Caryana Castillo

Artista Visual

El flamboyán (Árbol de fuego)

por | Jul 14, 2021 | El Camino de las Flores | 0 Comentarios

Sensual antorcha que calienta y brilla
de violencia llanuras y montañas;
fuente de sangre, airón de maravilla,
cuaja ardor de verano en tus entrañas.

La flor de fuego en tu corona humilla
la luz caribe en que tu copa bañas,
y el paisaje antillano se arrodilla
a tu lumbre, hecho de miel, entre las cañas.

De tu destello en el rubí prendidos
púrpura en llama el horizonte hiende
cristales tintos en insolaciones.

Y entre el cielo y la tierra sorprendidos
en la enramada tropical se enciende
la rebelión de esclavos corazones.

José Agustín Balseiro

Corazón en flamas
Me ha encontrado una palabra, se aferra regia y con garra de mi pecho, combate mi ferocidad, no puedo resistir su influjo, se prende a mi corazón.

Invade todos mis sentidos, embriaga fuerza y voluntad, extingue mi rencor, no quiero resistirme a su influencia, es suyo mi corazón.

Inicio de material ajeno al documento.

(** C8: on the context of a nested listing, the parent's parameter mapping is
    not what it was once the parameters have been gathered. *)
Lemma gather_params_changes_parent :
  parent_params (gather_params nested_listing_ctx).2 ≠ parent_params nested_listing_ctx.
Proof.
  intros Heq. apply (f_equal (λ d : record, d !! "id")) in Heq.
  vm_compute in Heq. discriminate.
Qed.

(** The listing of the supernets of a network given by its cidr: the id comes
    from the Lookup Service, and the resource listed is that of network 5's
    supernets, with the merged parameters. *)
Example list_subcommand_nested :
  let lookup (_ : record) (_ : option resource) : result (option record) :=
    Ok (Some {[ "id" := VInt 5; "cidr" := VStr "10.0.0.0/8" ]}) in
  let merged : record := {[ "cidr" := VStr "10.0.0.0/8"; "limit" := VInt 5 ]} in
  list_subcommand lookup rebase_returns every_resource list_returns ["cidr"] None
    nested_listing_ctx =
  (Ok (), MkContext merged {[ "limit" := VInt 5 ]} "supernets" "networks" None
            [Rebase merged;
             LookupCall merged (Some (Collection "networks"));
             ListCall merged ["cidr"] (Nested (Collection "networks") (VInt 5) "supernets")]).
Proof. vm_compute. reflexivity. Qed.

(** Without a match nothing is listed. *)
Example list_subcommand_no_match :
  let merged : record := {[ "cidr" := VStr "10.0.0.0/8"; "limit" := VInt 5 ]} in
  list_subcommand (λ _ _, Ok None) rebase_returns every_resource list_returns ["cidr"] None
    nested_listing_ctx =
  (Raise (UsageError (no_matching "networks")),
   MkContext merged {[ "limit" := VInt 5 ]} "supernets" "networks" None
     [Rebase merged; LookupCall merged (Some (Collection "networks"))]).
Proof. vm_compute. reflexivity. Qed.


(** ** The rows of [csv.DictReader] *)

Section Rows.

Lemma dom_dict_pairs (pairs : list (option string * pyval)) (d : row) :
  dom (foldl (λ d kv, <[kv.1 := kv.2]> d) d pairs) = dom d ∪ list_to_set pairs.*1.
Proof.
  revert d. induction pairs as [|[k v] pairs IH]; intros d; cbn.
  - by rewrite (right_id_L ∅ (∪)).
  - rewrite IH, dom_insert_L. by rewrite (comm_L (∪) {[_]}), <- (assoc_L (∪)).
Qed.

Lemma dom_restval (keys : list string) (d : row) :
  dom (foldl (λ d key, <[Some key := VNone]> d) d keys) = dom d ∪ list_to_set (Some <$> keys).
Proof.
  revert d. induction keys as [|k keys IH]; intros d; cbn.
  - by rewrite (right_id_L ∅ (∪)).
  - rewrite IH, dom_insert_L. by rewrite (comm_L (∪) {[_]}), <- (assoc_L (∪)).
Qed.

Lemma fst_zip_take {A B} (l : list A) (k : list B) : (zip l k).*1 = take (length k) l.
Proof.
  revert k. induction l as [|x l IH]; intros [|y k]; cbn; [done..|]. by rewrite IH.
Qed.

(** The keys of a row are the field names, and [None] too when the row is
    long: the missing fields of a short row are keys as well. *)
Lemma dom_make_row fieldnames fields :
  dom (make_row fieldnames fields) =
    list_to_set (Some <$> fieldnames) ∪
    (if (length fieldnames <? length fields)%nat then {[ None ]} else ∅).
Proof.
  unfold make_row, dict_of_pairs.
  destruct (Nat.ltb_spec (length fieldnames) (length fields)) as [Hlt|Hge].
  - rewrite dom_insert_L, dom_dict_pairs, dom_empty_L, fst_zip_take.
    rewrite length_fmap, take_ge by (rewrite length_fmap; lia).
    rewrite (left_id_L ∅ (∪)). apply (comm_L (∪)).
  - destruct (Nat.ltb_spec (length fields) (length fieldnames)) as [Hlt|Hge'].
    + rewrite dom_restval, dom_dict_pairs, dom_empty_L, fst_zip_take, length_fmap.
      rewrite <- (take_drop (length fields) fieldnames) at 3.
      rewrite fmap_app, list_to_set_app_L, fmap_take.
      by rewrite (left_id_L ∅ (∪)), (right_id_L ∅ (∪)).
    + rewrite dom_dict_pairs, dom_empty_L, fst_zip_take.
      rewrite length_fmap, take_ge by (rewrite length_fmap; lia).
      by rewrite (left_id_L ∅ (∪)), (right_id_L ∅ (∪)).
Qed.

(** [len(r)] against [len(reader.fieldnames)], for field names that are
    distinct: the two differ for a long row only. *)
Lemma size_make_row fieldnames fields :
  NoDup fieldnames →
  size (make_row fieldnames fields) =
    if (length fieldnames <? length fields)%nat then S (length fieldnames)
    else length fieldnames.
Proof.
  intros Hnd. rewrite <- size_dom, dom_make_row.
  assert (Hsize : size (list_to_set (C := gset (option string)) (Some <$> fieldnames))
                  = length fieldnames).
  { rewrite size_list_to_set, length_fmap; [done|]. apply NoDup_fmap; [apply _|done]. }
  destruct (length fieldnames <? length fields)%nat.
  - rewrite size_union, size_singleton, Hsize; [lia|].
    apply disjoint_singleton_r. rewrite elem_of_list_to_set, list_elem_of_fmap.
    by intros (? & [=] & _).
  - rewrite (right_id_L ∅ (∪)). exact Hsize.
Qed.

Lemma lookup_restval (keys : list string) (d : row) key :
  foldl (λ d key, <[Some key := VNone]> d) d keys !! Some key =
    if decide (key ∈ keys) then Some VNone else d !! Some key.
Proof.
  revert d. induction keys as [|k keys IH]; intros d; cbn.
  - rewrite decide_False; [done|apply not_elem_of_nil].
  - rewrite IH. destruct (decide (key = k)) as [->|Hne].
    + rewrite (decide_True (P := k ∈ k :: keys)) by (by left).
      rewrite lookup_insert_eq. by case_decide.
    + rewrite lookup_insert_ne by congruence.
      apply decide_ext. rewrite elem_of_cons. intuition congruence.
Qed.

¿Cómo puedo expresar este mensaje glorioso en el instante de la ebullición? Borboteo repentino recorriendo los anillos cartilaginosos, abriéndose paso hasta los bronquios principales y sus ramificaciones, alvéolos floridos. Desde la Carina traqueal hasta las pupilas, volcán de lágrimas en erupción.

Rojo, sangre, carmesí, tomate, fresa, frambuesa, manzana, cereza, óxido, vino. Naranja, calabaza, mandarina, melón, amarillo, cadmín, canario, carambola, ocre, dorado, ámbar, ron. Fucsia, rosa, magenta, sandía, cajuilito, cuarzo, ponche, atardecer, sol, llama, flama, flamboyán.

Follaje denso y muy extendido. Flores grandes con cuatro pétalos iguales y un quinto que sobresale como un penacho de ave manchado de blanco y amarillo, luminosas gigantes rojas en la Tierra.

Colocados los colosos de 8 metros de elevación, flamboyanes, uno al lado del otro, en gran número, frente a un espejo incorpóreo que refleja sus pares formando un túnel incandescente. Soy un glóbulo rojo transportado en el caudal de la vena, deseando llegar al corazón. El corazón es una mujer rechoncha y blanda que me abraza y me besa, que huele a talco y a chinola, que se ríe a carcajadas de las palabras inocentes, que cuida de los animales y protege a los niños, una mujer que cose y teje y que guarda dos latas de galletas de mantequilla, una para los hilos y otra para los hijos.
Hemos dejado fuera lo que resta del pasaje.